Le centre l'avait trouvé devant le portail et l'avait aussitôt adopté. Un jour, on s'était rendu compte que, en plus de sa douceur incomparable, il était capable de réaliser les souhaits. Cela peut paraître incongru, néanmoins c'était bien le cas, au bonheur de tout le monde.

On l'avait découvert lorsque, une matinée, la fille du directeur du centre, après l'avoir monté, s'était exclamé qu'elle aimerait qu'il fasse beau (car il pleuvait). Immédiatement, un soleil lumineux avait envahi le ciel lactescent et réchauffé les terres du centre. Personne n'y croyant au départ, on réitéra l'expérience. D'abord, ce fut un jeu, un défi lancé à la jeune fille, mais cela devint peu après une vérité incontestable et follement réelle.

Des scientifiques du monde entier étudièrent le cas de Tobi, qui dû subir des examens désagréables dont il n'avait jamais voulu. Mais leur médiocrité égalant presque son talent , ils abandonnèrent et rentrèrent chez eux, non sans avoir sussuré au creux de son oreille le souhait qui soulageait ici les rêves d'une vie. La nouvelle fut donnée aux informations et dès le lendemain une foule immense se disputait la première place d'une file qui se mouvait jusqu'à l'océan Atlantique.

Il fallut construire un parking, des hôtels... et finalement une loi fut instaurée qui interdisait d'obtenir plus d'un souhait par personne. Le poney ne déméritait jamais. Il faisait ce qu'il avait à faire, c'était son métier, en quelque sorte, seulement il n'était pas rémunéré. Il était la seule attraction du centre, tous les autres cheveaux avaient été vendus, il n'y avait que lui. Les journées se répétaient à l'infini : on montait dessus, disait son rêve tout bas, ce dernier se réalisait, on prenait quelques photographies et il fallait descendre pour laisser la place au suivant.

Tout marchait pour le mieux : les dirigeants du centre étaient riches et les clients toujours satisfaits. Jusqu'au jour où...
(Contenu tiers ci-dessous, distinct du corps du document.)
(* ===== verification/ProcStep.v ===== *)
(** The kernel's processors at work: the step relation of the process
    system, and what every routine of proc.c does to the process table.

    The lemmas are about routines that return: a routine that spins on a
    lock, panics or is stuck makes no step. *)

From Stdlib Require Import ZArith Lia.
From stdpp Require Import base gmap strings numbers list.
From S2P Require Import Prelude Kstring Mem Kalloc Vm Spinlock Proc.

Open Scope Z_scope.
Open Scope kern_scope.

(** ** The processors: what the lock routines leave alone *)

Definition same_procs (m m' : mach) : Prop :=
  length (cpus m') = length (cpus m) /\
  forall i, apicid (the_cpu i m') = apicid (the_cpu i m) /\ cproc (the_cpu i m') = cproc (the_cpu i m).

Lemma same_procs_refl m : same_procs m m.
Proof. done. Qed.

Lemma same_procs_trans a b c : same_procs a b -> same_procs b c -> same_procs a c.
Proof. intros [H1 H2] [H3 H4]. split; [congruence|]. intros i. destruct (H2 i), (H4 i). split; congruence. Qed.

Lemma same_upd i f m : (forall c, apicid (f c) = apicid c /\ cproc (f c) = cproc c) -> same_procs m (upd_cpu i f m).
Proof.
  intros Hf. split; [unfold upd_cpu; cbn; by rewrite length_aset|]. intros j.
  assert (E : the_cpu j (upd_cpu i f m) = the_cpu j m \/ the_cpu j (upd_cpu i f m) = f (the_cpu j m)).
  { unfold upd_cpu, the_cpu. cbn [cpus]. destruct (decide (0 <= i < Z.of_nat (length (cpus m)))) as [Hi|Hi].
    - rewrite aget_aset by done. destruct (Z.eqb_spec i j) as [<-|]; auto.
    - left. unfold aset. destruct (Z.ltb_spec i 0); [done|]. by rewrite list_insert_ge by lia. }
  destruct E as [-> | ->]; [done|apply Hf].
Qed.

Lemma same_lock l v m : same_procs m (upd_lock l v m).
Proof. done. Qed.

(** A routine of the machine that keeps the processors' processes. *)
Definition keeps_procs {A} (m : M mach A) : Prop := forall s, wlp m s (fun _ s' => same_procs s s').

Lemma keeps_bind {A B} (m : M mach A) (k : A -> M mach B) : keeps_procs m -> (forall a, keeps_procs (k a)) -> keeps_procs (bind m k).
Proof.
  intros H1 H2 s. apply wlp_bind. eapply wlp_mono; [apply H1|]. intros a s' E. eapply wlp_mono; [apply H2|]. intros b s2 E2. exact (same_procs_trans _ _ _ E E2).
Qed.

Lemma keeps_ret {A} (a : A) : keeps_procs (ret a).
Proof. intros s. apply wlp_ret, same_procs_refl. Qed.
Lemma keeps_gets {A} (f : mach -> A) : keeps_procs (gets f).
Proof. intros s. apply wlp_gets, same_procs_refl. Qed.
Lemma keeps_stop {A} msg : keeps_procs (A := A) (panic msg).
Proof. intros s. exact I. Qed.
Lemma keeps_spin {A} : keeps_procs (A := A) blocked.
Proof. intros s. exact I. Qed.
Lemma keeps_cpu i f : (forall c, apicid (f c) = apicid c /\ cproc (f c) = cproc c) -> keeps_procs (modify (upd_cpu i f)).
Proof. intros Hf s. apply wlp_modify. by apply same_upd. Qed.
Lemma keeps_lock f : (forall s, cpus (f s) = cpus s) -> keeps_procs (modify f).
Proof. intros Hf s. apply wlp_modify. unfold same_procs, the_cpu. by rewrite Hf. Qed.
Lemma keeps_when b m : keeps_procs m -> keeps_procs (when b m).
Proof. destruct b; [done|intros _; apply keeps_ret]. Qed.
Lemma keeps_if {A} (b : bool) (m1 m2 : M mach A) : keeps_procs m1 -> keeps_procs m2 -> keeps_procs (if b then m1 else m2).
Proof. by destruct b. Qed.

Create HintDb procs.
#[export] Hint Resolve keeps_bind keeps_ret keeps_gets keeps_stop keeps_spin keeps_when keeps_if : procs.

Lemma keeps_search {R} n : forall i (body : Z -> M mach (option R)), (forall k, keeps_procs (body k)) -> keeps_procs (search n i body).
Proof.
  induction n as [|n IH]; intros i body Hb; cbn [search]; [apply keeps_ret|]. apply keeps_bind; [apply Hb|]. intros [v|]; [apply keeps_ret|by apply IH].
Qed.

Lemma keeps_mycpu me : keeps_procs (mycpu me).
Proof.
  unfold mycpu. apply keeps_bind; [apply keeps_gets|]. intros []; [apply keeps_stop|]. do 2 (apply keeps_bind; [apply keeps_gets|intros ?]).
  apply keeps_bind; [apply keeps_search; auto with procs|]. intros []; auto with procs.
Qed.
#[export] Hint Resolve keeps_mycpu : procs.

Lemma keeps_pushcli me : keeps_procs (pushcli me).
Proof.
  unfold pushcli. apply keeps_bind; [apply keeps_gets|]. intros e. apply keeps_bind; [by apply keeps_cpu|]. intros _. apply keeps_bind; [apply keeps_mycpu|].
  intros c. apply keeps_bind; [apply keeps_gets|]. intros n. apply keeps_bind; [apply keeps_when; by apply keeps_cpu|]. intros _. by apply keeps_cpu.
Qed.
Lemma keeps_popcli me : keeps_procs (popcli me).
Proof.
  unfold popcli. apply keeps_bind; [apply keeps_gets|]. intros []; [apply keeps_stop|]. apply keeps_bind; [apply keeps_mycpu|]. intros c.
  apply keeps_bind; [by apply keeps_cpu|]. intros _. apply keeps_bind; [apply keeps_gets|]. intros n. apply keeps_if; [apply keeps_stop|].
  apply keeps_bind; [apply keeps_gets|]. intros e. apply keeps_when. by apply keeps_cpu.
Qed.
#[export] Hint Resolve keeps_pushcli keeps_popcli : procs.

Lemma keeps_holding me l : keeps_procs (holding me l).
Proof. unfold holding. repeat (apply keeps_bind; [auto with procs|intros ?]). auto with procs. Qed.
#[export] Hint Resolve keeps_holding : procs.

Lemma keeps_acquire me l : keeps_procs (acquire me l).
Proof.
  unfold acquire. apply keeps_bind; [apply keeps_pushcli|intros _]. apply keeps_bind; [apply keeps_holding|intros []]; [apply keeps_stop|].
  apply keeps_bind; [apply keeps_gets|intros lk]. apply keeps_if; [apply keeps_spin|]. apply keeps_bind; [by apply keeps_lock|intros _].
  apply keeps_bind; [apply keeps_mycpu|intros c]. by apply keeps_lock.
Qed.
Lemma keeps_release me l : keeps_procs (release me l).
Proof.
  unfold release. apply keeps_bind; [apply keeps_holding|intros []]; [|apply keeps_stop]. cbn [negb].
  do 2 (apply keeps_bind; [by apply keeps_lock|intros _]). apply keeps_popcli.
Qed.

(** myproc() is the process of its processor. *)
Lemma wlp_mycpu me s (Q : Z -> mach -> Prop) : present me s -> Q me s -> wlp (mycpu me) s Q.
Proof.
  intros Hp HQ. destruct (ifl (the_cpu me s)) eqn:E; [unfold mycpu, wlp, bind, gets; by rewrite E|]. by apply wlp_wp, wp_mycpu.
Qed.

Lemma wlp_myproc me s : present me s -> wlp (myproc me) s (fun p s' => p = cproc (the_cpu me s) /\ same_procs s s').
Proof.
  intros Hp. unfold myproc. apply wlp_bind. apply wlp_wp, wp_pushcli; [done|]. set (s1 := upd_cpu me pushed s).
  assert (E1 : same_procs s s1) by (by apply same_upd). assert (Hp1 : present me s1) by (by apply present_upd).
  apply wlp_bind, wlp_mycpu; [done|]. apply wlp_bind, wlp_gets. apply wlp_bind. eapply wlp_mono; [apply keeps_popcli|].
  intros [] s2 E2. apply wlp_ret. split; [by destruct E1 as [_ E1]; destruct (E1 me)|exact (same_procs_trans _ _ _ E1 E2)].
Qed.

Lemma present_same me m m' : same_procs m m' -> present me m -> present me m'.
Proof.
  intros [H1 H2] [P1 P2]. split; [|by rewrite H1]. intros i j Hi Hj E. rewrite H1 in Hi, Hj. destruct (H2 i) as [Ei _], (H2 j) as [Ej _]. rewrite Ei, Ej in E.
  by apply P1.
Qed.

(** ** The process table *)

Section Table.
Context {F : Type} `{FsOps F}.
Variables kend kdata trapret_ forkret_ ptable_addr : Z.

Abbreviation kern := (@kern F).
Implicit Types s : kern.

Lemma the_proc_upd p f s i : 0 <= p < Z.of_nat (length (ptab s)) ->
  the_proc i (upd_proc p f s) = if p =? i then f (the_proc p s) else the_proc i s.
Proof. intros Hp. unfold the_proc, upd_proc. cbn. rewrite aget_aset by done. done. Qed.

(** [s'] differs from [s] in the entry [np] of the table only, as far as the
    table, the processes of the processors and initproc go. *)
Record frame (np : Z) (s s' : kern) : Prop := {
  fr_len : length (ptab s') = length (ptab s);
  fr_other : forall i, i <> np -> the_proc i s' = the_proc i s;
  fr_mc : same_procs (mc s) (mc s');
  fr_init : initproc s' = initproc s;
}.

Lemma frame_refl np s : frame np s s.
Proof. constructor; try done. Qed.

Lemma frame_trans np s1 s2 s3 : frame np s1 s2 -> frame np s2 s3 -> frame np s1 s3.
Proof.
  intros [A1 A2 A3 A4] [B1 B2 B3 B4]. constructor; [congruence| |by eapply same_procs_trans|congruence].
  intros i Hi. by rewrite B2, A2.
Qed.

Lemma frame_mc np s m : same_procs (mc s) m -> frame np s (set_mc m s).
Proof. intros E. by constructor. Qed.

Lemma frame_upd np f s : frame np s (upd_proc np f s).
Proof.
  constructor; [cbn; by rewrite length_aset| |done|done]. intros i Hi. unfold the_proc, upd_proc. cbn. rewrite aget_aset_ne by done. done.
Qed.

Section Me.
Context (me : Z).

Lemma wlp_on_km {A} (m : M kmem A) s (Q : A -> kern -> Prop) : (forall a k, Q a (set_km k s)) -> wlp (on_km m) s Q.
Proof. intros HQ. apply wlp_zoom, wlp_any. auto. Qed.

Lemma wlp_on_fs {A} (m : M F A) s (Q : A -> kern -> Prop) : (forall a k, Q a (set_fsys k s)) -> wlp (on_fs m) s Q.
Proof. intros HQ. apply wlp_zoom, wlp_any. auto. Qed.

Lemma wlp_on_mc {A} (m : M mach A) s (Q : A -> kern -> Prop) : keeps_procs m ->
  (forall a m', same_procs (mc s) m' -> Q a (set_mc m' s)) -> wlp (on_mc m) s Q.
Proof. intros K HQ. apply wlp_zoom. eapply wlp_mono; [apply K|]. auto. Qed.

Lemma wlp_lock s (Q : unit -> kern -> Prop) : (forall m', same_procs (mc s) m' -> Q tt (set_mc m' s)) -> wlp (lock_ptable me) s Q.
Proof. intros HQ. apply wlp_on_mc; [apply keeps_acquire|]. intros [] m' E. auto. Qed.

Lemma wlp_unlock s (Q : unit -> kern -> Prop) : (forall m', same_procs (mc s) m' -> Q tt (set_mc m' s)) -> wlp (unlock_ptable me) s Q.
Proof. intros HQ. apply wlp_on_mc; [apply keeps_release|]. intros [] m' E. auto. Qed.

Lemma wlp_curproc s (Q : Z -> kern -> Prop) : present me (mc s) ->
  (forall m', same_procs (mc s) m' -> Q (cproc (the_cpu me (mc s))) (set_mc m' s)) -> wlp (curproc me) s Q.
Proof. intros Hp HQ. apply wlp_zoom. eapply wlp_mono; [by apply wlp_myproc|]. cbn. intros p m' [-> E]. auto. Qed.

Lemma wlp_find f s (Q : option Z -> kern -> Prop) :
  (forall p, 0 <= p < NPROC -> f (the_proc p s) = true -> (forall q, 0 <= q < p -> f (the_proc q s) = false) -> Q (Some p) s) ->
  ((forall p, 0 <= p < NPROC -> f (the_proc p s) = false) -> Q None s) ->
  wlp (find_proc f) s Q.
Proof.
  intros HS HN. unfold find_proc. apply wlp_wp, (wp_search (fun i s' => s' = s /\ forall q, 0 <= q < i -> f (the_proc q s) = false)).
  - split; [done|intros; lia].
  - intros k s' Hk (-> & Hb). apply wp_bind, wp_gets, wp_ret. destruct (f (the_proc k s)) eqn:E; [apply HS; [unfold NPROC; lia|done|done]|].
    split; [done|]. intros q Hq. destruct (decide (q = k)) as [->|]; [done|]. apply Hb. lia.
  - intros s' (-> & Hb). apply HN. intros p Hp. apply Hb. unfold NPROC in Hp. lia.
Qed.

(** allocproc(): a free entry becomes an embryo with a new pid and the
    parent [pr]. *)
Definition embryo (np pr : Z) (s s' : kern) : Prop :=
  frame np s s' /\ state (the_proc np s') = EMBRYO /\ pid (the_proc np s') = nextpid s /\
  parent (the_proc np s') = pr /\ killed (the_proc np s') = killed (the_proc np s) /\ nextpid s' = nextpid s + 1.

(** The entry is free again. *)
Definition undone (np : Z) (s s' : kern) : Prop :=
  frame np s s' /\ state (the_proc np s') = UNUSED /\ parent (the_proc np s') = parent (the_proc np s) /\ nextpid s' = nextpid s + 1.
Tobi tomba malade. Ce fut une terrible fièvre, fulgurante et douloureuse. On n'appela pas de médecin, de peur qu'il demandât du repos, on leva un Tobi épuisé et blafard pour que la foule puisse entrer. Le premier client, un homme d'une trentaine d'années, s'assit... et Tobi s'afaissa. On recommença avec un enfant. Cette fois-ci, il tint sur ses pattes mais le souhait de l'enfant, bien stéréotypé car c'était de recevoir une pluie de confiseries dès qu'il serait de retour chez lui, ne fonctionna pas. Les gens défilèrent malgré tout car le prix pour s'assoir sur Tobi demeurait de cents euros par personne, malgré sa défaillance. A un moment, il s'écroula sur le sol pour ne plus se relever. On le transporta à l'infirmerie et on le laissa reposer quelques heures avant qu'il ne soit obligé de reprendre. Il en était incapable. Cela n'importait pas ces vils égoïstes. On remarqua alors que Tobi était hors-service. La masse grouillante se mit à s'insurger, demandant à être remboursée, se trouvant trahie et hurlant que Tobi, pauvre petit poney accablé de reproche, n'était qu'un faible animal.
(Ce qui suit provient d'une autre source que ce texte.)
(** The entry of the running process changes to [e], then the processor is
    with the scheduler. *)
Record leaves (e : proc) s s' : Prop := {
  lv_entry : entry (on_cpu me s) e 0 s s';
  lv_mc : same_procs (mc s) (mc s');
}.

Lemma leaves_same s1 e s s' : same_tab s s1 -> leaves e s1 s' -> leaves e s s'.
Proof.
  intros [S1 S2 S3 S4 S5] [[E1 E2 E3 E4 E5] L2]. assert (Eo : on_cpu me s1 = on_cpu me s) by (destruct S3 as [_ S3]; by destruct (S3 me)). rewrite Eo in *.
  split; [|by eapply same_procs_trans]. constructor; [congruence|done| |congruence|congruence]. intros i Hi. by rewrite E3.
Qed.

Lemma leaves_then s s1 s' e : leaves e s s1 -> same_tab s1 s' -> leaves e s s'.
Proof.
  intros [[E1 E2 E3 E4 E5] L2] [S1 S2 S3 S4 S5]. split; [|by eapply same_procs_trans]. constructor; [congruence|by rewrite S2| |congruence|congruence].
  intros i Hi. by rewrite S2, E3.
Qed.

Lemma leaves_upd f s : is_cpu me s -> inr (on_cpu me s) -> length (ptab s) = 64%nat -> leaves (f (the_proc (on_cpu me s) s)) s (upd_proc (on_cpu me s) f s).
Proof.
  intros Hme Hin HL. unfold inr, NPROC in Hin. split; [|apply same_procs_refl]. constructor; [cbn; by rewrite length_aset| | |done|cbn; lia].
  - rewrite the_proc_upd by (rewrite HL; lia). by rewrite Z.eqb_refl.
  - intros i Hi. rewrite the_proc_upd by (rewrite HL; lia). by replace (on_cpu me s =? i) with false by lia.
Qed.

(** The return to the scheduler. *)
Lemma kinv_back e s s' : kinv s -> is_cpu me s -> on_cpu me s <> -1 -> leaves e s s' -> state e <> RUNNING -> tab_inv s' ->
  wlp (scheduler_back me) s' (fun _ s'' => kinv s'').
Proof.
  intros [HT HC] Hme Hcp [LE LM] He HT'. unfold scheduler_back. apply wlp_zoom, wlp_modify. set (s2 := set_mc _ s').
  assert (Hp' : present me (mc s')) by (eapply present_same; [exact LM|by apply cpu_present]). split.
  - destruct HT' as [T1 T2 T3 T4 T5 T6 T9 T10 T7 T8]. by constructor.
  - assert (EO : forall c, on_cpu c s2 = if c =? me then -1 else on_cpu c s).
    { intros c. unfold on_cpu, s2, the_cpu, upd_cpu. cbn [mc set_mc cpus]. destruct Hp' as [_ Hp']. rewrite aget_aset by done. rewrite (Z.eqb_sym me c).
      destruct (c =? me); [done|]. destruct LM as [_ LM]. apply (LM c). }
    assert (Hs : forall q, state (the_proc q s2) = state (the_proc q s')) by done.
    apply (cpu_inv_off me (on_cpu me s) s); [done|done|done|done| | |done| |].
    + destruct (present_upd me (set_cproc (-1)) (mc s') Hp') as [? _]; done.
    + unfold s2, upd_cpu. cbn. rewrite length_aset. apply LM.
    + rewrite Hs. destruct (key_fields _ _ (en_p _ _ _ _ _ LE)) as (-> & _). done.
    + intros q Hq Hqp. rewrite Hs. destruct (key_fields _ _ (en_other _ _ _ _ _ LE q Hqp)) as (-> & _). done.
Qed.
Une jeune femme se glissa alors dans la foule. Elle dépassa les gens en colère et se posta devant les directeurs qui se lamentaient, pensant qu'ils faisaient faillite. On pensa qu'elle ferait un réquisitoire infâme contre ceux qui "avaient manigancé l'affaire" mais il n'en fut rien. Elle annonça qu'elle était médecin et qu'elle pouvait le sauver. On lui interdit, criant qu'elle n'avait pas le droit de toucher Tobi et que si elle osait l'effleurer ils la traîneraient en justice. Elle ne les écouta pas, tapottant doucement le flanc de l'intéressé et se hissa sur son dos en lui marmonnant des paroles bienveillantes. Puis elle murmura son souhait. Aussitôt, il retrouva son teint hâlé habituel et la forme qu'il conservait depuis le début de son succès. Il esquissa une expression qui sembla à la jeune femme être un sourire, si un poney peut sourire. Elle se retourna sur la masse et annonça d'une voix triomphante "Il est guérit". On vérifia. C'était vrai. Tobi était guéri. On lui demanda son remède. Elle se mit à sourire comme Tobi pour déclarer d'un ton ravi:

-J'ai souhaité qu'il se remette tout de suite.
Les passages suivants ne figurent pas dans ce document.